Field Guide to Protein Folds
53.
53
WD40 REPEAT DOMAIN
CATH: 2.130.10.10
SCOP: b.69.4.1
InterPro: IPR001680
Pfam: PF00400
The WD40 repeat is an approximately 40-residue tract
characterized by a glycine-histidine (GH dipeptide) 11–24
residues from the N terminus and a tryptophan-aspartic
(WD) acid dipeptide found at the C terminus, which also
gives rise to its name. The WD domains contain 4–16 WD
repeats, which circularize to form a β propeller (see entry
for β-Propeller Fold). Each repeat contains four β strands,
although the repeat structure is not equivalent to a single
propeller blade. In fact the propeller blade contains the first
three strands of one repeat and the last strand of the previous propeller blade. This sharing of strands stabilizes the
overall structure. The evolutionary pressure to conserve
the sequence is apparently to form the propeller structure,
as it provides a stable platform for several protein–protein
interactions.
Field Guide to Protein Folds
54.
54
WINGED-HELIX DOMAIN (WHD)
CATH: 1.10.10.10
SCOP: a.4.5
InterPro: IPR011991
Pfam: CL0123*
The winged-helix domain is an elaboration of the common
helix-turn-helix domain, a common denominator in basal
and specific transcription factors found in all kingdoms of
life.

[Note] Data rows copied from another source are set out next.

(** X17: every answer of the refund handler is the dictionary of an
    [AgentResponse] of category [refund]; it has no top-level entry
    [refund_data], [requires_verification], [required_fields] or
    [context]. *)
Theorem refund_answer_is_agent_response (user_input : string)
        (context : option dict) :
  exists r,
    request user_input context = to_dict r
    /\ category r = "refund"
    /\ lookup (request user_input context) "refund_data" = None
    /\ lookup (request user_input context) "requires_verification" = None
    /\ lookup (request user_input context) "required_fields" = None
    /\ lookup (request user_input context) "context" = None.
Proof.
  destruct (request_is_agent_response user_input context) as (r & Hr & Hcat).
  exists r. rewrite Hr. repeat split; assumption.
Qed.

End Verified.

Lemma resolved_refund_is_verified_witness :
  exists invoice_no customer_id transaction r,
    (fun _ _ : value => Ok (Some sample_transaction)) invoice_no customer_id
    = Ok (Some transaction)
    /\ process_request false "prompt" (fun _ _ => Ok "") (fun _ => "")
                       (fun _ _ => Ok "Your refund is on its way.")
                       (fun _ _ => Ok (Some sample_transaction))
                       "refund INV1001 CUST123 because it arrived broken" None
       = to_dict r
    /\ completed transaction r.
Proof.
  apply (resolved_refund_is_verified
           false "prompt" (fun _ _ => Ok "") (fun _ => "")
           (fun _ _ => Ok "Your refund is on its way.")
           (fun _ _ => Ok (Some sample_transaction))
           "refund INV1001 CUST123 because it arrived broken" None).
  reflexivity.
Defined.
(** ** Lemmas *)

Lemma str_eqb_spec a b : reflect (a = b) (str_eqb a b).
Proof.
  revert b; induction a as [|x a IH]; intros [|y b]; cbn; try (constructor; congruence).
  destruct (N.eqb_spec x y); cbn; [|constructor; congruence].
  destruct (IH b); constructor; congruence.
Qed.

Lemma str_eqb_eq a b : str_eqb a b = true <-> a = b.
Proof. destruct (str_eqb_spec a b); naive_solver. Qed.
Lemma str_eqb_neq a b : str_eqb a b = false <-> a <> b.
Proof. destruct (str_eqb_spec a b); naive_solver. Qed.
Lemma str_eqb_refl a : str_eqb a a = true.
Proof. by apply str_eqb_eq. Qed.
Lemma str_eqb_sym a b : str_eqb a b = str_eqb b a.
Proof. destruct (str_eqb_spec a b), (str_eqb_spec b a); congruence. Qed.

Lemma str_in_elem x l : str_in x l = true <-> x ∈ l.
Proof.
  unfold str_in. rewrite existsb_exists, list_elem_of_In. split.
  - by intros (y & Hy & ->%str_eqb_eq).
  - intros Hx. exists x. by rewrite str_eqb_refl.
Qed.
Lemma str_in_not x l : str_in x l = false <-> x ∉ l.
Proof. rewrite <-str_in_elem. destruct (str_in x l); naive_solver. Qed.

Lemma str_leb_refl a : str_leb a a = true.
Proof. induction a; cbn; [done|]. by rewrite N.eqb_refl, IHa, orb_true_r. Qed.
Lemma str_leb_total a b : str_leb a b = true \/ str_leb b a = true.
Proof.
  revert b; induction a as [|x a IH]; intros [|y b]; cbn; auto.
  destruct (N.ltb_spec x y), (N.ltb_spec y x), (N.eqb_spec x y), (N.eqb_spec y x);
    cbn; auto; lia.
Qed.
Lemma str_leb_trans a b c : str_leb a b = true -> str_leb b c = true -> str_leb a c = true.
Proof.
  revert b c; induction a as [|x a IH]; intros [|y b] [|z c]; cbn; try done.
  destruct (N.ltb_spec x y), (N.ltb_spec y z), (N.ltb_spec x z), (N.eqb_spec x y),
    (N.eqb_spec y z), (N.eqb_spec x z); cbn; try done; try lia; eauto.
Qed.
Lemma str_leb_antisym a b : str_leb a b = true -> str_leb b a = true -> a = b.
Proof.
  revert b; induction a as [|x a IH]; intros [|y b]; cbn; try done.
  destruct (N.ltb_spec x y), (N.ltb_spec y x), (N.eqb_spec x y), (N.eqb_spec y x);
    cbn; try done; try lia. intros; f_equal; auto.
Qed.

It comprises a three-helix core in the form of a righthanded helical bundle with a partly open configuration.
This core is embellished with a C-terminal β strand hairpin
unit that packs against the shallow cleft of the partially open
core. Two extensions between the last helix and the first of
the C-terminal β strands and between this β strand and the
last β strand form the two ‘wings.’ The wings can play an
important part in the interaction with DNA, although this
is not considered to be the major interaction site, which is
on the third helix. As well as interacting with DNA it can
form protein–protein interactions.
* This represents the general helix-turn-helix clan, of which the winged-helix domain is an example.

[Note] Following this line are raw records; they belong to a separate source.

Lemma setting_line_chars selected k c :
  selection selected -> k ∈ APPROVED_KEYS -> c ∈ 10%N :: INVALID_LINE_CHARS -> c ∉ setting_line selected k.
Proof.
  intros Hs Hk Hc Hin. destruct (selection_get _ _ Hs Hk) as (v & Ev & _ & Hv10 & Hvi).
  unfold setting_line in Hin. rewrite Ev in Hin. cbn [from_option id] in Hin. rewrite !elem_of_app in Hin. destruct Hin as [Hin|[Hin|Hin]].
  - apply (plain_key_chars _ _ (approved_plain_keys _ Hk)), plain_char_facts in Hin as [Hsp _].
    assert (forallb is_space (10%N :: INVALID_LINE_CHARS) = true) as Hi by (vm_compute; reflexivity).
    rewrite forallb_forall in Hi. rewrite Hi in Hsp; [done|by apply list_elem_of_In].
  - change (lit "=") with [61%N] in Hin. apply list_elem_of_singleton in Hin as ->. revert Hc. by_compute.
  - apply elem_of_cons in Hc as [->|Hc]; [done|]. rewrite Forall_forall in Hvi. by apply (Hvi c).
Qed.
Lemma reconciled_line_chars ls selected l c :
  selection selected -> l ∈ reconciled_lines ls selected -> c ∈ 10%N :: INVALID_LINE_CHARS ->
  (forall l, l ∈ ls -> c ∉ l) -> c ∉ l.
Proof.
  intros Hs Hl Hc Hls. unfold reconciled_lines in Hl. rewrite !elem_of_app in Hl. destruct Hl as [Hl|[Hl|Hl]].
  - apply Hls. destruct (trim_blank_spec (List.filter (keep_line selected) ls)) as [n Hn].
    assert (l ∈ List.filter (keep_line selected) ls) as Hin by (rewrite Hn; apply elem_of_app; by left).
    apply list_elem_of_In, filter_In in Hin as [Hin _]. by apply list_elem_of_In.
  - apply elem_of_cons in Hl as [->|Hl]; [apply not_elem_of_nil|]. apply list_elem_of_singleton in Hl as ->.
    assert (forallb (fun c => negb (existsb (N.eqb c) RECONCILE_MARKER)) (10%N :: INVALID_LINE_CHARS) = true) as Hi
      by (vm_compute; reflexivity).
    rewrite forallb_forall in Hi. intros Hin. apply list_elem_of_In, Hi, negb_true_iff in Hc.
    apply not_true_iff_false in Hc. apply Hc, existsb_exists. exists c. split; [by apply list_elem_of_In|apply N.eqb_refl].
  - apply list_elem_of_fmap in Hl as (k & -> & Hk). by apply setting_line_chars.
Qed.

Lemma elem_of_join_inv c sep l : c ∈ join [sep] l -> c = sep \/ exists x, (x ∈ l) /\ c ∈ x.
Proof.
  induction l as [|x l IH]; [by intros ?%not_elem_of_nil|]. destruct l as [|y l].
  { intros Hc. right. exists x. split; [by left|done]. }
  rewrite join_cons_nonnil by done. rewrite !elem_of_app, list_elem_of_singleton. intros [Hc|[->|Hc]]; [|by left|].
  - right. exists x. split; [by left|done].
  - destruct (IH Hc) as [->|(z & Hz & Hcz)]; [by left|]. right. exists z. split; [by right|done].
Qed.

Lemma built_shape text doc selected content label :
  parse_env text label = Ok doc -> selection selected -> build_reconciled_content text selected = Ok content ->
  content_shape (lines doc) selected content.
Proof.
  intros (Hi & _ & ->)%parse_env_exact Hs (d & (_ & _ & ->)%parse_env_exact & [= <-])%bind_ok. cbn [lines].
  set (ls := split_on 10 text).
  assert (forall c, c ∈ 10%N :: INVALID_LINE_CHARS -> forall l, l ∈ ls -> c ∉ l) as Hls.
  { intros c [->|Hc]%elem_of_cons l Hl; [by apply (split_on_no_sep 10 text)|]. intros Hin.
    rewrite Forall_forall in Hi. apply (Hi c Hc). by eapply elem_of_split. }
  assert (forall c l, c ∈ 10%N :: INVALID_LINE_CHARS -> l ∈ reconciled_lines ls selected -> c ∉ l) as Hrl
    by (intros c l Hc Hl; eapply reconciled_line_chars; eauto).
  assert (split_on 10 (join [10%N] (reconciled_lines ls selected) ++ [10%N]) = reconciled_lines ls selected ++ [[]]) as Hsp.
  { apply content_lines; [by intros [? ?]%app_nil|]. apply Forall_forall. intros l. apply Hrl. by left. }
  split; [done| |].
  - rewrite Hsp. unfold reconciled_lines. rewrite !entries_app, entries_trim, entries_keep, entries_settings by done.
    by rewrite app_nil_r.
  - apply Forall_forall. intros c Hc. rewrite elem_of_app, list_elem_of_singleton. intros [Hin|E10].
    + apply elem_of_join_inv in Hin as [E10|(l & Hl & Hin)]; [revert Hc; rewrite E10; by_compute|].
      eapply Hrl; [by right|done..].
    + revert Hc. rewrite E10. by_compute.
Qed.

Field Guide to Protein Folds
55.
55
ZINC FINGER DOMAIN
CATH: 3.30.160.60
SCOP: g.37.1.1
InterPro: IPR007087
Pfam: PF00096
Note: References relate to the ‘classic’ zinc finger motif (C2H2).

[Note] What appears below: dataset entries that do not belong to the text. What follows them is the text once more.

(* ===== verification/EnvSafety.v ===== *)
(** * Proofs of the environment reconciler: the transaction

    What the assertions of [FileLogic] give for the reconciler, of which every system call may fail
    before or after its effect: a dry run writes nothing, and whatever fails, the
    destination is the old file, or the whole content of the approved plan beside a backup of the
    old bytes. *)

From S2P Require Import Prelude PyStr Effects Json JsonText Sha256 Utf8 FileSystem FileLogic EnvReconcile EnvProofs.
Open Scope Z_scope.

(** ** Refusals *)

Section refusals.
Context (dirs : gmap dir fstat).
Abbreviation ens := (ens dirs).
Abbreviation silent := (silent dirs).
Lemma ens_refuse {A : Type} (P R : files_map -> Prop) msg (Q : A -> files_map -> Prop) : (forall x, P x -> R x) -> ens P (refuse msg) Q R.
Proof. intros HR s Hs Hp. split; [done|]. by apply HR. Qed.
Lemma ens_require {A : Type} (P R : files_map -> Prop) b msg (k : eff fs A) Q :
  (b = true -> ens P k Q R) -> (forall x, P x -> R x) -> ens P (require b msg k) Q R.
Proof. intros Hk HR. unfold require. destruct b; [by apply Hk|by apply ens_refuse]. Qed.
Lemma silent_refuse {A : Type} msg : silent (refuse (A := A) msg).
Proof. intros P. by apply ens_refuse. Qed.
Lemma silent_require {A : Type} b msg (k : eff fs A) : silent k -> silent (require b msg k).
Proof. intros Hk P. apply ens_require; [|done]. intros _. apply Hk. Qed.
End refusals.
#[export] Hint Resolve silent_refuse silent_require : silent.

(** What a call leaves to read: the file behind a name, unchanged. *)
Section calls.
Context (dirs : gmap dir fstat).
Abbreviation ens := (ens dirs).
Abbreviation silent := (silent dirs).

Lemma silent_when_root b st label : silent (when_root b st label).
Proof. unfold when_root. destruct b; auto with silent. Qed.
#[local] Hint Resolve silent_open_dir silent_open_file silent_read_bytes silent_fsync silent_listdir silent_next_short
  silent_when_root : silent.

Lemma silent_acquire attempts deadline : silent (acquire_exclusive_lock attempts deadline).
Proof.
  induction attempts as [|[[] now] attempts IH]; cbn; [apply silent_sys| |apply silent_sys].
  destruct (_ <=? 0); auto with silent.
Qed.
Lemma silent_walk p label root here rest : silent (walk p label root here rest).
Proof.
  revert here. induction rest as [|part rest IH]; intros here; cbn; [auto with silent|].
  apply silent_bind; [auto with silent|]. intros st'. apply silent_require, silent_bind; auto with silent.
Qed.
#[local] Hint Resolve silent_acquire silent_walk : silent.
Lemma silent_open_trusted p label root mode : silent (open_trusted_directory p label root mode).
Proof.
  unfold open_trusted_directory. apply silent_bind; [auto with silent|]. intros n. apply silent_bind; [auto with silent|].
  intros st. apply silent_require, silent_bind; [auto with silent|]. intros _. apply silent_bind; [auto with silent|].
  intros _. apply silent_bind; [auto with silent|]. intros final. destruct mode; auto with silent.
Qed.

(** What a reading of a name returns. *)
Definition opened_as (f : file) (o : OpenedEnv) : Prop :=
  raw_bytes o = f_bytes f /\ file_stat o = f_stat f /\ decode_strict (f_bytes f) = Ok (env_text o) /\
  S_ISREG (st_mode (f_stat f)) = true.

Lemma ens_read P d name label root :
  ens P (read_regular_at d name label root)
    (fun o x => P x /\ exists f, x !! (d, name) = Some f /\ opened_as f o) P.
Proof.
  unfold read_regular_at. apply ens_require; [|done]. intros _. eapply ens_bind.
  { apply ens_try; [apply ens_open_file|]. intros e. by apply ens_refuse. }
  intros f. cbn beta. apply ens_require; [|by intros x []]. intros Hreg.
  eapply ens_bind; [apply ens_quiet; [apply silent_when_root|by intros x []]|]. cbn beta. intros _.
  eapply ens_bind with (Q' := fun raw x => (P x /\ x !! (d, name) = Some f) /\ raw = f_bytes f).
  { apply ens_sys; [|by intros x []|by intros a x [[] _]]. intros s Hs Hp. by split. }
  intros raw. cbn beta. destruct (decode_strict raw) as [text|e] eqn:E.
  - apply ens_ret. intros x [[Hp Hf] ->]. split; [done|]. by exists f.
  - apply ens_refuse. by intros x [[] _].
Qed.
Lemma silent_read d name label root : silent (read_regular_at d name label root).
Proof. intros P. eapply ens_weaken; [apply (ens_read P)|done|by intros a x []|done]. Qed.
End calls.
#[export] Hint Resolve silent_open_dir silent_open_file silent_read_bytes silent_fsync silent_listdir silent_next_short
  silent_when_root silent_acquire silent_walk silent_open_trusted silent_read : silent.

(** ** Names *)

Lemma rotate (c a : N) (n u w : pystr) : c :: n ++ u = n ++ a :: w -> a = c /\ u = w.
Proof.
  revert u. induction n as [|x n IH]; intros u; cbn; [by intros [= -> ->]|].
  intros [= <- E]. by eapply IH.
Qed.
(** Neither the destination nor its backup has the name of a temporary file, or of the lock. *)
Lemma dotted_name (name u w : pystr) : lit "." ++ name ++ u = name ++ lit "." ++ w -> u = w.
Proof. change (46%N :: name ++ u = name ++ 46%N :: w -> u = w). by intros [_ H]%rotate. Qed.
Lemma destination_not_temp name : startswith (temp_prefix name) name = false.
Proof.
  apply not_true_iff_false. intros [t Ht]%startswith_spec. apply (f_equal length) in Ht. unfold temp_prefix in Ht.
  rewrite !length_app in Ht. change (length (lit ".")) with 1%nat in Ht. lia.
Qed.
Lemma backup_not_temp name x : startswith (temp_prefix name) (name ++ lit ".bak-" ++ x) = false.
Proof.
  apply not_true_iff_false. intros [t Ht]%startswith_spec. unfold temp_prefix in Ht. rewrite <-!app_assoc in Ht.
  symmetry in Ht. apply (dotted_name name (lit ".reconcile-" ++ t) (lit "bak-" ++ x)) in Ht. discriminate Ht.
Qed.
Lemma backup_not_lock name x : name ++ lit ".bak-" ++ x <> lock_name name.
Proof.
  unfold lock_name. intros Ht. symmetry in Ht.
  apply (dotted_name name (lit ".reconcile.lock") (lit "bak-" ++ x)) in Ht. discriminate Ht.
Qed.
Lemma destination_not_lock name : name <> lock_name name.
Proof. unfold lock_name. intros Ht. apply (f_equal length) in Ht. rewrite !length_app in Ht. change (length (lit ".")) with 1%nat in Ht. lia. Qed.
Lemma backup_not_destination name x : name ++ lit ".bak-" ++ x <> name.
Proof. intros Ht. apply (f_equal length) in Ht. rewrite !length_app in Ht. change (length (lit ".bak-")) with 5%nat in Ht. lia. Qed.

(** ** Files written *)

Section writing.
Context (dirs : gmap dir fstat) (pr : process).
Abbreviation ens := (ens dirs).

Definition written (content : bytes) (uid gid : Z) (f : file) : Prop :=
  f_bytes f = content /\ st_uid (f_stat f) = uid /\ st_gid (f_stat f) = gid /\ st_mode (f_stat f) = 32768 + 384.

Lemma ens_remove_quietly (P : files_map -> Prop) d n : stable P (d, n) -> ens P (remove_quietly d n) (fun _ => P) P.
Proof.
  intros HP. apply ens_try; [|intros e; by apply ens_ret]. eapply ens_bind; [by apply ens_unlink|].
  cbn beta. intros _. apply silent_fsync.
Qed.
Lemma ens_write_exclusive (P : files_map -> Prop) d n content uid gid : stable P (d, n) ->
  ens P (write_file_exclusive_at pr d n content uid gid)
    (fun _ x => P x /\ exists f, x !! (d, n) = Some f /\ written content uid gid f) P.
Proof.
  intros HP. unfold write_file_exclusive_at. eapply ens_bind; [by apply ens_create|]. cbn beta. intros _.
  apply ens_on_error with (R' := P); [|by apply ens_remove_quietly].
  eapply ens_bind; [by apply ens_write_content|]. cbn beta. intros _. eapply ens_bind.
  { apply ens_alter with (q := fun f => filled content f /\ st_uid (f_stat f) = uid /\ st_gid (f_stat f) = gid); [done|].
    by intros f []. }
  cbn beta. intros _. eapply ens_bind.
  { apply ens_alter with (q := written content uid gid); [done|]. intros f ((? & Hm & _) & ? & ?). split_and!; try done.
    cbn. by rewrite Hm. }
  cbn beta. intros _. apply ens_quiet; [auto with silent|by intros x []].
Qed.

Lemma ens_cleanup (P : files_map -> Prop) d prefix uid gid :
  (forall n, startswith prefix n = true -> stable P (d, n)) -> ens P (cleanup_orphan_temps d prefix uid gid) (fun _ => P) P.
Proof.
  intros HP. unfold cleanup_orphan_temps. eapply ens_bind; [apply silent_listdir|]. cbn beta. intros names.
  eapply ens_bind; [|cbn beta; intros u; apply (silent_fsync dirs P)]. apply ens_for_each. intros n. unfold cleanup_orphan.
  destruct (startswith prefix n) eqn:En; cbn [negb]; [|by apply ens_ret].
  eapply ens_bind; [apply ens_quiet; [auto 6 with silent|done]|]. cbn beta.
  intros [f|]; [|by apply ens_ret]. destruct (_ && _); [|by apply ens_ret]. by apply ens_unlink, HP.
Qed.
End writing.

(** ** The transaction *)

Section transaction.
Context {host : PyHost} (dirs : gmap dir fstat) (pr : process) (r : request) (m0 : files_map).
Abbreviation ens := (ens dirs).
Abbreviation silent := (silent dirs).
Abbreviation name := (path_name (r_destination r)).
Abbreviation source_key := (parts (path_parent (r_source r)), path_name (r_source r)).
Abbreviation destination_key := (parts (path_parent (r_destination r)), path_name (r_destination r)).
Abbreviation backup_key := (parts (r_backup_dir r), path_name (r_destination r) ++ lit ".bak-" ++ p_stamp pr ++ lit "-" ++ show_Z (p_pid pr)).
Abbreviation lock_key := (parts (path_parent (r_destination r)), lock_name (path_name (r_destination r))).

Several different zinc finger motifs have been characterized,
and vary with regard to structure, as well as binding modes
and affinities. This entry relates to the classic (C2H2) motif,
which is the most common DNA-binding motif found in
eukaryotic transcription factors. It contains two conserved
histidine and cysteine residues that coordinate binding of
the zinc ion. Generally zinc fingers contain few secondary
structural elements, with C2H2 zinc fingers consisting of
just two short β strands followed by an α helix. Individual
zinc finger domains typically occur as tandem repeats with
two, three, or more fingers comprising the DNA-binding
domain of the protein; they can bind in the major groove of
DNA and are typically spaced at 3-base pair intervals. The
α helix contains the recognition site for sequence-specific
contacts with the DNA.
Field Guide to Protein Folds
56.
56
ZINC RIBBON DOMAIN
CATH: 2.20.25.10
SCOP: g.41.3
InterPro: IPR013137
Pfam: CL0167
Unlike previously characterized zinc-containing DNA/
RNA-binding modules, which contain an α helix, the zinc
ribbon domain comprises a three-stranded β sheet. The
domain is similar to the other zinc-containing DNA/RNAbinding modules (see Zinc Finger Domain) in as much as
it forms a small globular domain stabilized by the coordination of a zinc ion, with a well-defined secondary structure, nonpolar interior, and a charged surface. The three β
strands form an anti-parallel β sheet with the connecting β
turns containing a cystine-2X-cystine motif, the cystines of
which are involved in the zinc ion coordination. Homologous proteins containing the domain have been found in all
kingdoms of life. In Eukaryota the domain is found in the
N-terminal region of transcription inhibition factor TFIIB,
which binds to the TATA-binding protein-promoter complex and facilitates the recruitment of RNA polymerase II.